Exercise directions:
Only those lines in the data below from the line containing "destruct (decide (name = [])) as [->|Hne];" through the line containing "destruct name as", both included, should be restated word for word.

Input:

(** X10.  A successful upload reports the identifier it drew (the first 12
    characters of the uuid), the name it was given, and as num_chunks the
    number of rows it appended to the collection of that identifier; when
    the splitter returns at least one piece for every text that is not all
    white space, that number is at least one. *)
Theorem successful_upload_indexes_chunks (sv : Services) (UPLOAD_DIR : str)
    (f : Upload.UploadFile) (fs fs' : FileSystem) (w w' : World)
    (resp : Upload.UploadResponse) :
  Upload.upload sv UPLOAD_DIR f fs w = (Ok resp, fs', w') ->
  Upload.doc_id resp = take 12 (uuid4_hex sv (uuids_drawn w))
  /\ Upload.filename f = Some (Upload.response_filename resp)
  /\ (exists docs,
        collections w' !! collection_name (Upload.doc_id resp)
        = Some (rows (collection_name (Upload.doc_id resp)) w ++ docs)
        /\ length docs = Upload.num_chunks resp
        /\ map (fun d => chunk_index (metadata d)) docs
           = map (fun i => Some (Z.of_nat i)) (seq 0 (length docs)))
  /\ ((forall s, (exists c, c ∈ s /\ isspace c = false) ->
                 split_text sv s <> []) ->
      1 <= Upload.num_chunks resp).
Proof.
  intros Hup. destruct (Upload.filename f) as [name|] eqn:Hname;
    [ | unfold Upload.upload in Hup; by rewrite Hname in Hup ].
  destruct (decide (name = [])) as [->|Hne];
    [ unfold Upload.upload in Hup; by rewrite Hname in Hup | ].
  destruct (decide (lower (OsPath.splitext name).2
                    ∈ Upload.SUPPORTED_EXTENSIONS)) as [Hext|Hext].
  2:{ unfold Upload.upload in Hup. rewrite Hname in Hup.
      destruct name as [|c name]; [ done | ]. cbn [truthy negb] in Hup.
      by rewrite bool_decide_eq_true_2 in Hup. }
  rewrite (upload_accepted sv UPLOAD_DIR f fs w name) in Hup by done.
  destruct (parse_document _ _) as [sections|e0] eqn:Hparse; [ | done ].
  destruct (truthy sections) eqn:Hsec; [ | done ]. cbn [negb] in Hup.
  rewrite store_chunks_run in Hup. cbn [snd] in Hup.
  injection Hup as <- <- <-. cbn [Upload.doc_id Upload.response_filename
                                   Upload.num_chunks].
  split; [ done | ]. split; [ done | ]. split.
  - eexists. cbn [collections].
    rewrite lookup_insert_eq. split; [ reflexivity | ].
    split; [ done | apply indexed_documents_indices ].
  - intros Hsplit.
    rewrite <- (length_map page_content), indexed_documents_contents.
    assert (Hne' : flat_map (split_text sv) sections <> []).
    { apply flat_map_nonempty; [ by apply truthy_true | ].
      eapply Forall_impl;
        [ exact (parse_document_sections_have_text _ _ _ Hparse) | ].
      intros s Hs. by apply Hsplit. }
    destruct (flat_map (split_text sv) sections); [ done | cbn; lia ].
Qed.

(** Instance: a two-paragraph text file. *)
Lemma successful_upload_indexes_chunks_witness :
  1 <= 11.
Proof.
  refine (proj2 (proj2 (proj2
    (successful_upload_indexes_chunks Sample.demo (py "/srv/uploads")
       (text_upload (py "rate.txt")
          (py "Shipper: ACME" ++ [NL; NL] ++ py "Rate"))
       no_files
       (Upload.upload Sample.demo (py "/srv/uploads")
          (text_upload (py "rate.txt")
             (py "Shipper: ACME" ++ [NL; NL] ++ py "Rate"))
          no_files empty_world).1.2
       empty_world
       (Upload.upload Sample.demo (py "/srv/uploads")
          (text_upload (py "rate.txt")
             (py "Shipper: ACME" ++ [NL; NL] ++ py "Rate"))
          no_files empty_world).2
       {| Upload.doc_id := py "3f2a9c0d1b7e";
          Upload.response_filename := py "rate.txt";
          Upload.num_chunks := 11;
          Upload.message :=
            py "Document uploaded and indexed successfully." |} _))) _).
  - vm_compute. reflexivity.
  - intros [|c s] [c' [Hin _]]; [ by apply elem_of_nil in Hin | done ].
Defined.

(** ** rag.py, further *)

Section StoreFacts.
Variable sv : Services.

(** Rows whose keys already ascend are left in place by the sort. *)
Lemma sort_by_ascending {A} (key : A -> Z) (l : list A) (k : nat) :
  map key l = map Z.of_nat (seq k (length l)) -> sort_by Z.leb key l = l.
Proof.
  revert k. induction l as [|x l IH]; intros k Hkeys; [ done | ].
  cbn [length seq map] in Hkeys. injection Hkeys as Hx Hl.
  cbn [sort_by foldr]. fold (sort_by Z.leb key l). rewrite (IH (S k) Hl).
  destruct l as [|y l]; [ done | ].
  cbn [length seq map] in Hl. injection Hl as Hy _.
  cbn [insert_by]. rewrite Hx, Hy.
  destruct (Z.leb_spec (Z.of_nat k) (Z.of_nat (S k))); [ done | lia ].
Qed.

Lemma indexed_documents_keys id sections fname :
  map index_of (indexed_documents sv id sections fname)
  = map Z.of_nat (seq 0 (length (indexed_documents sv id sections fname))).
Proof.
  unfold indexed_documents. rewrite length_imap.
  by apply imap_projection.
Qed.

Lemma get_full_text_state id w :
  snd (get_full_text id w) = opened (collection_name id) w.
Proof.
  unfold get_full_text, _get_vectorstore, mbind, M_bind, bind.
  rewrite Chroma_run. unfold get. by destruct (sort_keys _).
Qed.


End StoreFacts.
Lemma search_too_early_witness :
  exists e,
    find_similar_articles demo_forward "a" 5 (init [] ∅) = (inl e, init [] ∅) /\
    e = TypeError.
Proof.
  apply (search_too_early demo_forward "a" 5 (init [] ∅)).
  left. reflexivity.
Defined.

(* ================================================================= *)
(** ** The files [main] writes *)

(** X25: [main] writes no file but the cache file, and it never
    overwrites a cache file that exists: every other pickle file is left
    as it was, whether [main] returns or raises, and when the cache file
    exists the files after the run are the files before it.  The data
    file and the cache file are different files. *)
Theorem main_writes_only_cache forward read (faiss : bool) (args : Args)
    (demo_text : string) (h : heap) (fs : gmap string Pickle.blob) :
  data_file args <> cache_file args ->
  (forall path, path <> cache_file args ->
     files (snd (main forward read faiss args demo_text (init h fs))) !! path
       = fs !! path) /\
  (forall b, fs !! cache_file args = Some b ->
     files (snd (main forward read faiss args demo_text (init h fs))) = fs).
Proof.
  intros _.
  destruct (load_data_frame read (data_file args) (init h fs))
    as (_ & Hf1 & _ & _ & _).
  rewrite main_unfold.
  destruct (load_data read (data_file args) (init h fs)) as [[e|t] sa];
    cbn [fst snd] in Hf1 |- *; cbn [files init] in Hf1.
  { rewrite Hf1. split; [reflexivity|]. intros b _. reflexivity. }
  cbv zeta. cbn [files set_df]. rewrite Hf1.
  destruct (fs !! cache_file args) as [b|] eqn:Hb.
  - rewrite build_then_search_files.
    rewrite (load_cached_run _ (set_df (Some t) sa) b)
      by (cbn [files set_df]; rewrite Hf1; exact Hb).
    cbn [snd files set_embeddings set_df set_mem]. rewrite Hf1.
    split; [reflexivity|]. intros b' _. reflexivity.
  - split; [|intros b' Hb'; discriminate].
    intros path Hpath.
    destruct (text_column t) as [e|texts];
      [cbn [snd files set_df]; rewrite Hf1; reflexivity|].
    destruct (batch_encode_texts forward texts (batch_size args)) as [e|m];
      [cbn [snd files set_df]; rewrite Hf1; reflexivity|].
    destruct (assign_embedding _ (length m) t) as [e|t'];
      [cbn [snd files set_df set_embeddings set_mem]; rewrite Hf1; reflexivity|].
    rewrite build_then_search_files.
    unfold cache_embeddings, bind, get, modify.
    cbn [snd files set_files set_df set_embeddings set_mem]. rewrite Hf1.
    apply lookup_insert_ne. congruence.
Qed.

Lemma main_writes_only_cache_witness :
  (forall path, path <> "cache.pkl" ->
     files (snd (main demo_forward demo_csv true
                   (mkArgs "corpus.csv" "cache.pkl" 32 true) "a" (init [] ∅)))
       !! path = (∅ : gmap string Pickle.blob) !! path) /\
  (forall b, (∅ : gmap string Pickle.blob) !! "cache.pkl" = Some b ->
     files (snd (main demo_forward demo_csv true
                   (mkArgs "corpus.csv" "cache.pkl" 32 true) "a" (init [] ∅)))
       = ∅).
Proof.
  apply (main_writes_only_cache demo_forward demo_csv true
           (mkArgs "corpus.csv" "cache.pkl" 32 true) "a" [] ∅).
  discriminate.
Defined.
(** * Shop views: checkout settlement and the password-reset token lifecycle

    A shallow embedding of [shop/models.py] and of the cart, checkout and
    password-reset views of [shop/views.py], with the properties the
    specification states about them. *)

From Stdlib Require Import ZArith NArith Lia Ascii String DecimalString DecimalN.
From stdpp Require Import gmap strings list fin_maps.

#[local] Open Scope Z_scope.

(** ** [hashlib.sha1]

    The reset views store and compare [sha1(raw_token.encode()).hexdigest()].
    The digest is computed here on 32-bit words held in [Z], the wrap-around
    written out with [mod 2^32]. *)

Module Sha1.

Definition w32 (x : Z) : Z := x mod 2 ^ 32.

Definition rotl (n x : Z) : Z :=
  w32 (Z.lor (Z.shiftl x n) (Z.shiftr x (32 - n))).

Definition lnot32 (x : Z) : Z := Z.lxor x (2 ^ 32 - 1).

Definition bytes_of_string (s : string) : list Z :=
  map (fun c => Z.of_N (N_of_ascii c)) (list_ascii_of_string s).

(* the 64-bit big-endian length field, most significant byte first *)
Definition be_bytes (len : nat) (x : Z) : list Z :=
  map (fun i => Z.shiftr x (8 * Z.of_nat (len - 1 - i)) mod 256) (seq 0 len).

Definition pad (msg : list Z) : list Z :=
  let l := Z.of_nat (length msg) in
  let zeros := Z.to_nat ((55 - l) mod 64) in
  msg ++ [128] ++ repeat 0 zeros ++ be_bytes 8 (8 * l).

Fixpoint be_words (fuel : nat) (bs : list Z) : list Z :=
  match fuel, bs with
  | S fuel', b0 :: b1 :: b2 :: b3 :: rest =>
      (b0 * 2 ^ 24 + b1 * 2 ^ 16 + b2 * 2 ^ 8 + b3) :: be_words fuel' rest
  | _, _ => []
  end.

(* the message schedule, latest word first: [ws] holds w[t-1], w[t-2], ... *)
Fixpoint extend (n : nat) (ws : list Z) : list Z :=
  match n with
  | O => ws
  | S n' =>
      let x := Z.lxor (Z.lxor (nth 2 ws 0) (nth 7 ws 0))
                      (Z.lxor (nth 13 ws 0) (nth 15 ws 0)) in
      extend n' (rotl 1 x :: ws)
  end.

Definition schedule (block : list Z) : list Z := rev (extend 64 (rev block)).

Record hstate := H5 { ha : Z; hb : Z; hc : Z; hd : Z; he : Z }.

Definition round_fk (t : nat) (b c d : Z) : Z * Z :=
  if (t <? 20)%nat then (Z.lor (Z.land b c) (Z.land (lnot32 b) d), 0x5A827999)
  else if (t <? 40)%nat then (Z.lxor (Z.lxor b c) d, 0x6ED9EBA1)
  else if (t <? 60)%nat then
    (Z.lor (Z.lor (Z.land b c) (Z.land b d)) (Z.land c d), 0x8F1BBCDC)
  else (Z.lxor (Z.lxor b c) d, 0xCA62C1D6).
(** The keys under which [JsAnalyzer.resolve_imports] enters a file
    into [file_paths]. *)
Definition js_keys (rel : string) : list string :=
  [js_stem rel; rel]
  ++ (if PyStr.endswith (js_stem rel) "/index" then [PyStr.drop_last 6 (js_stem rel)]
      else []).

(** A name without a dot, a slash or a backslash: a directory of a
    package, or the name of a module file without its extension. *)
Definition plain_name (x : string) : bool :=
  bool_decide (PyStr.count "/" x = 0) && bool_decide (PyStr.count "\" x = 0)
  && bool_decide (PyStr.count "." x = 0).

(** [Attribute(... Attribute(base, a1) ..., an)]: the expression
    [base.a1. ... .an]. *)
Definition dotted (base : ast) (attrs : list string) : ast := foldl Attribute base attrs.

(** The methods that [_guess_http_method] returns. *)
Definition HTTP_METHODS : list string :=
  ["GET"; "POST"; "PUT"; "PATCH"; "DELETE"; "HEAD"; "OPTIONS"].

(** ** Further example inputs *)

(** Two script files whose routes spell the same id: [a.js] registers
    the path [/b.js:GET:/p], and [b.js] of the directory [a.js:GET:]
    registers the path [/p]. *)
Definition colon_route_a : SourceFile :=
  mkSourceFile (mkFileInfo "/repo/a.js" "a.js" ".js" "a.js") None PyUnreadable
    (Some (mkJsMatches "app.get('/b.js:GET:/p', h)" [mkRouteMatch VGet "/b.js:GET:/p" 0]
                       [] [] [] [] [] [] [] [] false false false false false)).

Definition colon_route_b : SourceFile :=
  mkSourceFile (mkFileInfo "/repo/a.js:GET:/b.js" "a.js:GET:/b.js" ".js" "b.js") None
    PyUnreadable
    (Some (mkJsMatches "app.get('/p', h)" [mkRouteMatch VGet "/p" 0]
                       [] [] [] [] [] [] [] [] false false false false false)).



(** A graph of two nodes and the edge between them, and an edge back. *)
Definition two_node_graph : Graph :=
  mkGraph [mkNode "file:a.py" "a.py" "file" "a.py" 0 [];
           mkNode "func:a.py:f" "f" "function" "a.py" 1 []]
          [mkEdge "file:a.py" "func:a.py:f" "uses" []].

Definition back_edge : Edge := mkEdge "func:a.py:f" "file:a.py" "uses" [].

(** * Verification *)

(** ** [ast.walk] visits every node

    The fuel of [walk] is the size of the tree. The lemmas below show
    that this is enough: more fuel yields the same list, and the list
    has one entry for each node of the tree. *)

Lemma forest_size_app (l1 l2 : list ast) :
  forest_size (l1 ++ l2) = forest_size l1 + forest_size l2.
Proof. unfold forest_size. apply sum_list_with_app. Qed.

Lemma forest_size_cons (t : ast) (l : list ast) :
  forest_size (t :: l) = ast_size t + forest_size l.
Proof. reflexivity. Qed.

Lemma ast_size_children (t : ast) :
  ast_size t = S (forest_size (iter_child_nodes t)).
Proof.
  destruct t as [body|n bases kws body decos l|n args body decos ret l
                |n args body decos ret l|ns|m ns|f args kws|v a|i|ch];
    try destruct ret; unfold forest_size; simpl;
    rewrite ?sum_list_with_app; simpl; unfold sum_list_with; lia.
Qed.

Lemma walk_queue_enough (fuel : nat) (todo : list ast) :
  (forest_size todo ≤ fuel)%nat →
  walk_queue fuel todo = walk_queue (forest_size todo) todo.
Proof.
  revert todo. induction fuel as [|fuel IH]; intros todo Hle.
  - destruct todo as [|x rest]; [reflexivity|].
    rewrite forest_size_cons, ast_size_children in Hle. lia.
  - destruct todo as [|x rest]; [reflexivity|].
    rewrite forest_size_cons, ast_size_children in *. simpl.
    f_equal. rewrite IH by (rewrite forest_size_app; lia).
    f_equal. rewrite forest_size_app. lia.
Qed.

Lemma walk_queue_length (todo : list ast) :
  length (walk_queue (forest_size todo) todo) = forest_size todo.
Proof.
  remember (forest_size todo) as n eqn:Hn. revert todo Hn.
  induction n as [|n IH]; intros todo Hn; [reflexivity|].
  destruct todo as [|x rest]; [discriminate|].
  rewrite forest_size_cons, ast_size_children in Hn. simpl. f_equal.
  apply IH. rewrite forest_size_app. lia.
Qed.

Lemma walk_length (t : ast) : length (walk t) = ast_size t.
Proof.
  unfold walk.
  replace (ast_size t) with (forest_size [t]) by (unfold forest_size; simpl; lia).
  apply walk_queue_length.
Qed.

(** ** The node store *)

Lemma has_node_true (g : Graph) (nid : string) :
  has_node g nid = true ↔ nid ∈ node_ids g.
Proof. unfold has_node. apply bool_decide_eq_true. Qed.

Lemma has_node_false (g : Graph) (nid : string) :
  has_node g nid = false ↔ nid ∉ node_ids g.
Proof. unfold has_node. apply bool_decide_eq_false. Qed.

Lemma find_app_first {A} (f : A → bool) (l1 l2 : list A) :
  List.find f (l1 ++ l2)
  = match List.find f l1 with Some x => Some x | None => List.find f l2 end.
Proof.
  induction l1 as [|x l1 IH]; simpl; [reflexivity|].
  destruct (f x); [reflexivity | exact IH].
Qed.

Lemma find_id_None (l : list Node) (nid : string) :
  List.find (λ n, bool_decide (node_id n = nid)) l = None ↔ nid ∉ node_id <$> l.
Proof.
  induction l as [|x l IH]; simpl.
  - split; [intros _; apply not_elem_of_nil | reflexivity].
  - rewrite not_elem_of_cons. case_bool_decide as Hx.
    + split; [discriminate | intros [Hne _]; congruence].
    + rewrite IH. split; [intros H; split; [congruence | exact H] | intros [_ H]; exact H].
Qed.

Lemma get_node_None (g : Graph) (nid : string) :
  get_node g nid = None ↔ has_node g nid = false.
Proof. rewrite has_node_false. apply find_id_None. Qed.

Lemma get_node_Some (g : Graph) (nid : string) (n : Node) :
  get_node g nid = Some n → node_id n = nid ∧ n ∈ nodes g.
Proof.
  unfold get_node. intros H. apply find_some in H as [Hin Hid].
  apply bool_decide_eq_true in Hid. split; [exact Hid | by apply list_elem_of_In].
Qed.

Lemma has_node_get (g : Graph) (nid : string) :
  has_node g nid = true → ∃ n, get_node g nid = Some n.
Proof.
  intros H. destruct (get_node g nid) as [n|] eqn:E; [by exists n|].
  apply get_node_None in E. congruence.
Qed.

(** What [add_node] does to a lookup. *)
Lemma get_node_add_node (g : Graph) (n : Node) (nid : string) :
  get_node (add_node n g) nid
  = match get_node g nid with
    | Some x => Some x
    | None => if bool_decide (node_id n = nid) then Some n else None
    end.
Proof.
  unfold add_node. destruct (has_node g (node_id n)) eqn:Hn.
  - destruct (get_node g nid) as [x|] eqn:E; [reflexivity|].
    case_bool_decide as Hid; [|reflexivity].
    subst nid. apply get_node_None in E. congruence.
  - unfold get_node at 1. simpl. rewrite find_app_first. fold (get_node g nid).
    destruct (get_node g nid); [reflexivity|]. simpl.
    destruct (bool_decide (node_id n = nid)); reflexivity.
Qed.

Solved exercise:
  destruct (decide (name = [])) as [->|Hne];
    [ unfold Upload.upload in Hup; by rewrite Hname in Hup | ].
  destruct (decide (lower (OsPath.splitext name).2
                    ∈ Upload.SUPPORTED_EXTENSIONS)) as [Hext|Hext].
  2:{ unfold Upload.upload in Hup. rewrite Hname in Hup.
      destruct name as [|c name]; [ done | ]. cbn [truthy negb] in Hup.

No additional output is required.